Exercise inputs ->
(** * WhatsApp bridge: the instance registry, the stream connector, the event
    normalizer and the command client of [src/lib/whatsapp-bridge.ts], with the
    helpers of the Go service's HTTP handlers they talk to.

    The TypeScript class [WhatsAppBridge] keeps three mutable maps and reacts
    to callbacks (socket messages, socket closes, timers).  It is embedded
    here as a record of finite maps with explicit state passing: every method
    and every callback body is a function on that record.  Asynchronous
    commands return a completion (a value, or a thrown error) together with
    the new state. *)

From Stdlib Require Import ZArith String Ascii List Floats.
From stdpp Require Import base option list gmap strings.

#[local] Set Warnings "-register-all".
#[local] Open Scope string_scope.
#[local] Open Scope list_scope.

(** ** JavaScript values *)

Module Js.

(** The values that flow through the bridge: JSON data parsed from the
    remote service, and the results handed back to callers.  A JS number is
    an IEEE-754 binary64, which is what [float] is. *)
#[local] Unset Elimination Schemes.
Inductive JsVal : Type :=
| JUndef
| JNull
| JBool (b : bool)
| JNum (x : float)
| JStr (s : string)
| JArr (items : list JsVal)
| JObj (fields : gmap string JsVal).
#[local] Set Elimination Schemes.

(** A [Record<string, unknown>]: an object read by property name. *)
Abbreviation JsObject := (gmap string JsVal).

(** [o.k] for a data object: [undefined] when the property is absent. *)
Definition prop (o : JsObject) (k : string) : JsVal := default JUndef (o !! k).

(** An optional string argument or field, as the value JS sees. *)
Definition of_opt_string (o : option string) : JsVal :=
  match o with Some s => JStr s | None => JUndef end.

(** [v ?? d] *)
Definition nullish_coalesce (v d : JsVal) : JsVal :=
  match v with JUndef | JNull => d | _ => v end.

(** A thrown error: its class name and its message. *)
Record JsError : Type := MkError { err_name : string; err_message : string }.

(** [new Error(msg)] *)
Definition Error (msg : string) : JsError := MkError "Error" msg.

(** What reading a property of [undefined] throws. *)
Definition TypeError_undefined (k : string) : JsError :=
  MkError "TypeError" ("Cannot read properties of undefined (reading '" +:+ k +:+ "')").

(** How a call ends: it returns, or it throws.  For an [async] method these
    are the fulfilled and the rejected promise. *)
Inductive Completion (A : Type) : Type :=
| Return (a : A)
| Throw (e : JsError).
Arguments Return {A} a.
Arguments Throw {A} e.

(** The regular expression class [\d], that is [[0-9]], and its
    complement [\D].  A JS string is a sequence of UTF-16 code units and is
    written here by the bytes of its UTF-8 form: a character outside ASCII
    is made of code units outside [[0-9]] there and of bytes outside
    [[0-9]] here, so [\D] takes the same characters in both. *)
Definition class_d (c : ascii) : bool :=
  (Ascii.leb "0" c && Ascii.leb c "9")%char.

Definition class_D (c : ascii) : bool := negb (class_d c).

(** [s.replace(/C/g, replacement)] for a one-character class [C]: every
    character of the class is replaced, the others are kept. *)
Fixpoint replace_global (cls : ascii → bool) (replacement s : string) : string :=
  match s with
  | EmptyString => EmptyString
  | String c rest =>
      if cls c
      then replacement +:+ replace_global cls replacement rest
      else String c (replace_global cls replacement rest)
  end.

End Js.
Export Js.

(** ** The Go service's helpers (the HTTP handlers file) *)

Module Go.

(** The uniform envelope both sides agree on:
    [{ success: bool, error?: string, data?: T }]. *)
Record Envelope : Type := MkEnvelope {
  success : bool;
  error : option string;
  data : option JsObject;
}.

(** What [jsonResponse] writes: a status code and the encoded envelope. *)
Record HttpResponse : Type := MkHttpResponse {
  http_status : Z;
  http_body : Envelope;
}.

Definition jsonResponse (status : Z) (body : Envelope) : HttpResponse :=
  MkHttpResponse status body.

Definition errorResponse (status : Z) (message : string) : HttpResponse :=
  jsonResponse status (MkEnvelope false (Some message) None).

Definition StatusOK : Z := 200.

Definition successResponse (d : JsObject) : HttpResponse :=
  jsonResponse StatusOK (MkEnvelope true None (Some d)).

(** [c >= '0' && c <= '9'] *)
Definition is_digit (c : ascii) : bool :=
  (Ascii.leb "0" c && Ascii.leb c "9")%char.

(** [cleanPhoneNumber]: the loop appends every digit to [result].
    A Go string is a byte sequence and [range] walks its runes; a byte of a
    multi-byte rune is never an ASCII digit, and the rune is dropped whole,
    so walking the bytes builds the same [result]. *)
Definition cleanPhoneNumber (number : string) : string :=
  fold_left
    (fun result c => if is_digit c then result +:+ String c "" else result)
    (list_ascii_of_string number) "".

Your assignment -> Word for word, restate the data above from its first line down to and including the line with "#[local] Unset Elimination Schemes.".

Result ->
(** * WhatsApp bridge: the instance registry, the stream connector, the event
    normalizer and the command client of [src/lib/whatsapp-bridge.ts], with the
    helpers of the Go service's HTTP handlers they talk to.

    The TypeScript class [WhatsAppBridge] keeps three mutable maps and reacts
    to callbacks (socket messages, socket closes, timers).  It is embedded
    here as a record of finite maps with explicit state passing: every method
    and every callback body is a function on that record.  Asynchronous
    commands return a completion (a value, or a thrown error) together with
    the new state. *)

From Stdlib Require Import ZArith String Ascii List Floats.
From stdpp Require Import base option list gmap strings.

#[local] Set Warnings "-register-all".
#[local] Open Scope string_scope.
#[local] Open Scope list_scope.

(** ** JavaScript values *)

Module Js.

(** The values that flow through the bridge: JSON data parsed from the
    remote service, and the results handed back to callers.  A JS number is
    an IEEE-754 binary64, which is what [float] is. *)
#[local] Unset Elimination Schemes.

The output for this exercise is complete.